I once had a conversation with a colleague, whom I had gone to visit following the birth of her child. She was already considering going back to work because her baby was already six months old, and she wanted to put her infant on milk formula. She, however, said that she needed one more month to fully be ready as she tried to “heal” some more. As a word of encouragement, I then mentioned that caesarean section wounds take more time to heal but she explained that she had delivered naturally but had undergone a procedure similar to the one she had undergone during FGM; she had asked her doctor to stitch her a little to reduce the vaginal opening following childbirth.

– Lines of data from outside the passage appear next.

Lemma plan_numbering_ok d w2m mats draws :
  NoDup draws.*1 → NoDup mats → (∀ k dr, (k, dr) ∈ draws → _has_real_match d k = true) →
  plan_ok d (plan_numbering d w2m mats draws).
Proof.
  intros Hnd Hm Hreal.
  assert (Hfst : ∀ (f : Z → option Z) k dr, (k, dr) ∈ draws →
    (list_to_map ((λ row : Z * Draw, (row.1, f row.1)) <$> draws) : gmap Z (option Z)) !! k
      = Some (f k)).
  { intros f k dr Hin. apply elem_of_list_to_map.
    - rewrite <- list_fmap_compose. erewrite list_fmap_ext; [exact Hnd|done].
    - apply list_elem_of_fmap. by exists (k, dr). }
  split.
  - apply sorted_distinct.
  - done.
  - intros mat. cbn. by apply NoDup_fst_filter.
  - intros mat mat' k (dr & Hin & Hw)%elem_of_mat_draws (dr' & Hin' & Hw')%elem_of_mat_draws.
    rewrite (row_of_key draws k dr dr') in Hw by done. congruence.
  - intros mat k (dr & Hin & _)%elem_of_mat_draws. unfold first_of. cbn. by rewrite (Hfst _ k dr).
  - intros mat k (dr & Hin & _)%elem_of_mat_draws. unfold last_of. cbn. by rewrite (Hfst _ k dr).
  - intros mat k r (dr & Hin & _)%elem_of_mat_draws Hr. cbn.
    rewrite sort_by_perm, elem_of_remove_dups, list_elem_of_join.
    exists (_rounds_of d k). split; [done|]. apply list_elem_of_fmap. by exists (k, dr).
  - intros mat k (dr & Hin & _)%elem_of_mat_draws. apply Hreal in Hin.
    unfold _has_real_match in Hin. by destruct (Z.ltb_spec (_real_players_count d k) 2).
Qed.

(** Completing rounds only ever adds placeholders. *)
Lemma ensure_rounds_ind (I : DB P → Prop) row :
  (∀ d r idx, I d → I (add_match d (placeholder row.1 r idx))) →
  ∀ d, I d → I (_ensure_rounds_exist d row).
Proof.
  intros Hadd d. unfold _ensure_rounds_exist. set (ts := total_size_of _ _ _ _). clearbody ts.
  set (fr := match _first_round_no d row.1 with Some r => _ | None => _ end). clearbody fr.
  generalize (py_range 1 (rounds_count ts)). intros l. revert d.
  induction l as [|s l IH]; intros d Hd; cbn; [done|]. apply IH. unfold fill_round.
  destruct (_ <? _); [|done].
  generalize (py_range (count_round d row.1 (fr + s)) (expected_matches ts s)). intros idxs.
  revert d Hd. induction idxs as [|idx idxs IHi]; intros d Hd; cbn; [done|]. by apply IHi, Hadd.
Qed.

(** The tables numbering does not write. *)
Definition other_tables (d : DB P) := (db_competitions d, db_draws d, db_mat_assignments d).

Lemma ensure_rounds_tables d row : other_tables (_ensure_rounds_exist d row) = other_tables d.
Proof. by apply (ensure_rounds_ind (λ d', other_tables d' = other_tables d)). Qed.

(** Every match of a draw in [ks] is unnumbered. *)
Definition unnumbered (ks : list Z) d : Prop :=
  map_Forall (λ _ m, mt_draw m ∈ ks → mt_match_number m = None) (db_matches d).

Lemma clear_numbers_unnumbered ks d : unnumbered ks (clear_numbers ks d).
Proof.
  intros i m. unfold clear_numbers. cbn. rewrite lookup_fmap.
  destruct (db_matches d !! i) as [m0|]; [|done]. cbn. case_bool_decide as Hk; intros [= <-].
  - done.
  - intros Hin. done.
Qed.

Lemma add_match_unnumbered ks d m : mt_match_number m = None →
  unnumbered ks d → unnumbered ks (add_match d m).
Proof. intros Hm Hu. unfold unnumbered, add_match. cbn. by apply map_Forall_insert_2. Qed.

Lemma ensure_rounds_unnumbered ks d row :
  unnumbered ks d → unnumbered ks (_ensure_rounds_exist d row).
Proof. apply ensure_rounds_ind. intros d0 r idx. by apply add_match_unnumbered. Qed.

(** The database the plan is made from: numbers cleared and rounds completed. *)
Definition prepared d (clear_prev : bool) (all_draws : list (Z * Draw)) : DB P :=
  foldl _ensure_rounds_exist ((if clear_prev then clear_numbers all_draws.*1 else id) d) all_draws.

Lemma prepared_tables d cp l : other_tables (prepared d cp l) = other_tables d.
Proof.
  unfold prepared. transitivity (other_tables ((if cp then clear_numbers l.*1 else id) d));
    [|by destruct cp].
  generalize ((if cp then clear_numbers l.*1 else id) d).
  induction l as [|row l IH]; intros d0; cbn; [done|]. by rewrite IH, ensure_rounds_tables.
Qed.

Lemma prepared_unnumbered d l : unnumbered l.*1 (prepared d true l).
Proof.
  unfold prepared. pose proof (clear_numbers_unnumbered l.*1 d) as Hu. revert Hu.
  generalize (clear_numbers l.*1 d). generalize l.*1 as ks. intros ks.
  induction l as [|row l IH]; intros d0 Hu; cbn; [done|]. by apply IH, ensure_rounds_unnumbered.
Qed.
End competition_plan.

(** ** Weights and mats *)

(** [n] is the least of the numbers [l], if there are any. *)
Definition is_least (l : list Z) (o : option Z) : Prop :=
  match o with
  | None => l = []
  | Some n => n ∈ l ∧ ∀ n', n' ∈ l → n ≤ n'
  end.

Lemma is_least_snoc l o n : is_least l o →
  is_least (l ++ [n]) (Some (match o with None => n | Some n' => Z.min n' n end)).
Proof.
  destruct o as [n'|]; cbn.
  - intros [Hin Hle]. split.
    + destruct (Z.min_spec n' n) as [[? ->]|[? ->]]; set_solver.
    + intros x [Hx|Hx%list_elem_of_singleton]%elem_of_app; [specialize (Hle x Hx)|]; lia.
  - intros ->. cbn. split; [left|]. intros x Hx%list_elem_of_singleton. lia.
Qed.

(** The mats that list a weight, once for each listing. *)
Definition mats_listing {P} (d : DB P) (cid w : Z) : list Z :=
  ma ← mats_of d cid; w' ← ma_weights ma; if w' =? w then [ma_mat_number ma] else [].

Lemma weight_to_mat_least {P} (d : DB P) cid w :
  is_least (mats_listing d cid w) (_weight_to_mat_map d cid !! w).
Proof.
  unfold _weight_to_mat_map, mats_listing. generalize (mats_of d cid). intros mas.
  assert (Hinner : ∀ mat ws l (mp : gmap Z Z), is_least l (mp !! w) →
    is_least (l ++ (w' ← ws; if w' =? w then [mat] else [])) (foldl (add_weight mat) mp ws !! w)).
  { intros mat ws. induction ws as [|w' ws IH]; intros l mp Hl; cbn; [by rewrite app_nil_r|].
    rewrite (assoc_L (++)). apply IH. unfold add_weight.
    destruct (Z.eqb_spec w' w) as [->|Hne].
    - apply (is_least_snoc _ _ mat) in Hl. destruct (mp !! w); by rewrite lookup_insert_eq.
    - rewrite app_nil_r. destruct (mp !! w'); by rewrite lookup_insert_ne. }
  assert (Hall : ∀ l (mp : gmap Z Z), is_least l (mp !! w) →
    is_least (l ++ (ma ← mas; w' ← ma_weights ma; if w' =? w then [ma_mat_number ma] else []))
      (foldl (λ mp ma, foldl (add_weight (ma_mat_number ma)) mp (ma_weights ma)) mp mas !! w)).
  { induction mas as [|ma mas IH]; intros l mp Hl; cbn; [by rewrite app_nil_r|].
    rewrite (assoc_L (++)). apply IH. by apply Hinner. }
  apply (Hall []). by rewrite lookup_empty.
Qed.

Lemma elem_of_mats_listing {P} (d : DB P) cid w n :
  n ∈ mats_listing d cid w ↔
  ∃ ma, ma ∈ db_mat_assignments d ∧ ma_competition ma = cid ∧ w ∈ ma_weights ma ∧
        ma_mat_number ma = n.
Proof.
  unfold mats_listing, mats_of. rewrite list_elem_of_bind. split.
  - intros (ma & Hn & [Hma Hc]%elem_of_filter_list). apply list_elem_of_bind in Hn as (w' & Hn & Hw).
    destruct (Z.eqb_spec w' w) as [He|]; [subst w'|set_solver]. apply list_elem_of_singleton in Hn.
    apply Z.eqb_eq in Hc. eauto.
  - intros (ma & Hma & Hc & Hw & <-). exists ma. rewrite elem_of_filter_list, Z.eqb_eq.
    split; [|done]. apply list_elem_of_bind. exists w. rewrite Z.eqb_refl. split; [left|done].
Qed.

(** ** The transaction *)

Definition all_draws_of {P} (d : DB P) (cid : Z) (ws : list Z) : list (Z * Draw) :=
  draws_of_weights d cid (remove_dups ws).

Definition mats_used {P} (d : DB P) (cid : Z) (ws : list Z) : list Z :=
  sort_by Z.leb (remove_dups
    (omap (λ row, _weight_to_mat_map d cid !! dr_weight_category row.2) (all_draws_of d cid ws))).

Definition prepared_db {P} (d : DB P) (cid : Z) (ws : list Z) (cp : bool) : DB P :=
  prepared d cp (all_draws_of d cid ws).

Definition numbering_plan_of {P} (d : DB P) (cid : Z) (ws : list Z) (cp : bool) : numbering_plan :=
  plan_numbering (prepared_db d cid ws cp) (_weight_to_mat_map d cid) (mats_used d cid ws)
    (List.filter (λ row, _has_real_match (prepared_db d cid ws cp) row.1) (all_draws_of d cid ws)).

Definition start_state {P} (d : DB P) (cid : Z) (ws : list Z) (cp : bool) : nstate P :=
  mkN (list_to_map ((λ m, (m, 0)) <$> mats_used d cid ws)) (prepared_db d cid ws cp).

Definition final_state {P} (d : DB P) (cid : Z) (ws : list Z) (cp : bool) : nstate P :=
  foldl run_visit (start_state d cid ws cp)
    (all_visits (prepared_db d cid ws cp) (numbering_plan_of d cid ws cp)).

(** Why numbering is refused, if it is. *)
Definition numbering_refusal {P} (d : DB P) (cid : Z) (ws : list Z) : option exn :=
  if is_none (db_competitions d !! cid) then Some DoesNotExist
  else if bool_decide (remove_dups ws = []) then Some NumberingError
  else if existsb (λ w, is_none (_weight_to_mat_map d cid !! w)) (remove_dups ws)
  then Some NumberingError
  else if bool_decide (all_draws_of d cid ws = []) then Some NumberingError
  else None.

Section transaction.
Context {P : Type}.
Implicit Types (d : DB P).

Lemma competition_plan_ok d cid ws cp :
  plan_ok (prepared_db d cid ws cp) (numbering_plan_of d cid ws cp).
Proof.
  apply plan_numbering_ok.
  - apply NoDup_fst_filter, NoDup_draws_of_weights.
  - unfold mats_used. rewrite sort_by_perm. apply NoDup_remove_dups.
  - by intros k dr [_ ?]%elem_of_filter_list.
Qed.

Lemma no_rounds_no_visits d cid ws cp : np_rounds (numbering_plan_of d cid ws cp) = [] →
  all_visits (prepared_db d cid ws cp) (numbering_plan_of d cid ws cp) = [].
Proof.
  intros Hr. pose proof (competition_plan_ok d cid ws cp) as Hp.
  destruct (all_visits _ _) as [|v vs] eqn:E; [done|].
  assert (Hv : v ∈ all_visits (prepared_db d cid ws cp) (numbering_plan_of d cid ws cp))
    by (rewrite E; left).
  apply elem_of_all_visits in Hv as (mat & i & m & Hm & _ & Hd & _); [|done].
  assert (Hin : mt_round_no m ∈ np_rounds (numbering_plan_of d cid ws cp)).
  { eapply po_rounds; [done..|]. apply elem_of_rounds_of. exists i, m.
    by rewrite elem_of_draw_matches. }
  rewrite Hr in Hin. set_solver.
Qed.

Lemma number_matches_eq d cid ws cp :
  number_matches_for_competition cid ws cp d =
  match numbering_refusal d cid ws with
  | Some e => (Err e, d)
  | None => (Ok (ns_counters (final_state d cid ws cp)), ns_db (final_state d cid ws cp))
  end.
Proof.
  remember (final_state d cid ws cp) as fs eqn:Hfs.
  unfold number_matches_for_competition, numbering_refusal, atomic, get, bind at 1 2.
  destruct (db_competitions d !! cid) as [comp|] eqn:Hc; cbn; [|done].
  case_bool_decide; [done|]. destruct (existsb _ _); [done|].
  fold (all_draws_of d cid ws). case_bool_decide; [done|].
  unfold bind, modify, put, ret, get. cbn.
  fold (prepared d cp (all_draws_of d cid ws)). fold (prepared_db d cid ws cp).
  assert (Hempty : np_rounds (numbering_plan_of d cid ws cp) = [] → fs = start_state d cid ws cp).
  { intros Hr. subst fs. unfold final_state. by rewrite no_rounds_no_visits. }
  case_bool_decide as Hd.
  { rewrite Hempty; [done|]. unfold numbering_plan_of. by rewrite Hd. }
  case_bool_decide as Hr; [by rewrite Hempty|].
  rewrite Hfs. unfold final_state, start_state. by rewrite <- phases_visits.
Qed.
End transaction.

(** ** The numbers *)

(** The match belongs to a draw of the competition and the chosen weights that the
    mat assignments place on [mat]. *)
Definition fought_on {P} (d : DB P) (cid : Z) (ws : list Z) (mat : Z) (m : Match) : Prop :=
  ∃ dr, db_draws d !! mt_draw m = Some dr ∧ dr_competition dr = cid ∧
    dr_weight_category dr ∈ ws ∧ _weight_to_mat_map d cid !! dr_weight_category dr = Some mat.

Section numbers.
Context {P : Type} (d : DB P) (cid : Z) (ws : list Z) (cp : bool).
Local Abbreviation d2 := (prepared_db d cid ws cp).
Local Abbreviation np := (numbering_plan_of d cid ws cp).
Local Abbreviation d' := (ns_db (final_state d cid ws cp)).

Lemma final_shape : same_shape d' d2.
Proof.
  unfold final_state. change d2 with (ns_db (start_state d cid ws cp)) at 2.
  generalize (start_state d cid ws cp). generalize (all_visits d2 np). intros vs.
  induction vs as [|v vs IH]; intros st; cbn; [done|]. rewrite IH. apply run_visit_shape.
Qed.

Lemma fought_on_sig mat m m' : match_sig m = match_sig m' →
  fought_on d cid ws mat m → fought_on d cid ws mat m'.
Proof. intros [= Hd _ _ _ _ _] Hf. unfold fought_on in *. by rewrite <- Hd. Qed.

I did not ask any more questions, but that left me curious about why someone would undergo such a traumatizing experience again. In my naivety, I thought it was just a “cultural thing”. I later learnt that it is a common practice that is done specifically to enhance sexual pleasure for men. In other words, it is “infibulation” as described above, and could perhaps be referred to as “secondary infibulation” in this instance.

The practice makes women relive the painful trauma of FGM. Yet these are women who cannot express themselves for fear of what could happen to them. They are women who suffer in silence and relive all the pain of that fateful day when their genitalia were cut off and fed to the birds.

Patriarchy’s enforced FGM is the ultimate death sentence for women who end up suffering birth complications due to infibulation. The long labour either kills the women or their unborn children succumb to it. This is the ultimate impact of FGM on the lives of the women in the Somali community where women have continued to caress male egos. Men satisfy their sexual fantasies by killing women’s sexuality. They have transformed women into what Achille Mbembe and Foucault describe as the “living dead”.

Sadly, the Somali community will continue to oppress women, killing their will to live. And with the practice now moving to older and married women, once again patriarchy is winning. Only with the abolition of patriarchy among the communities of northern Kenya will this practice be killed.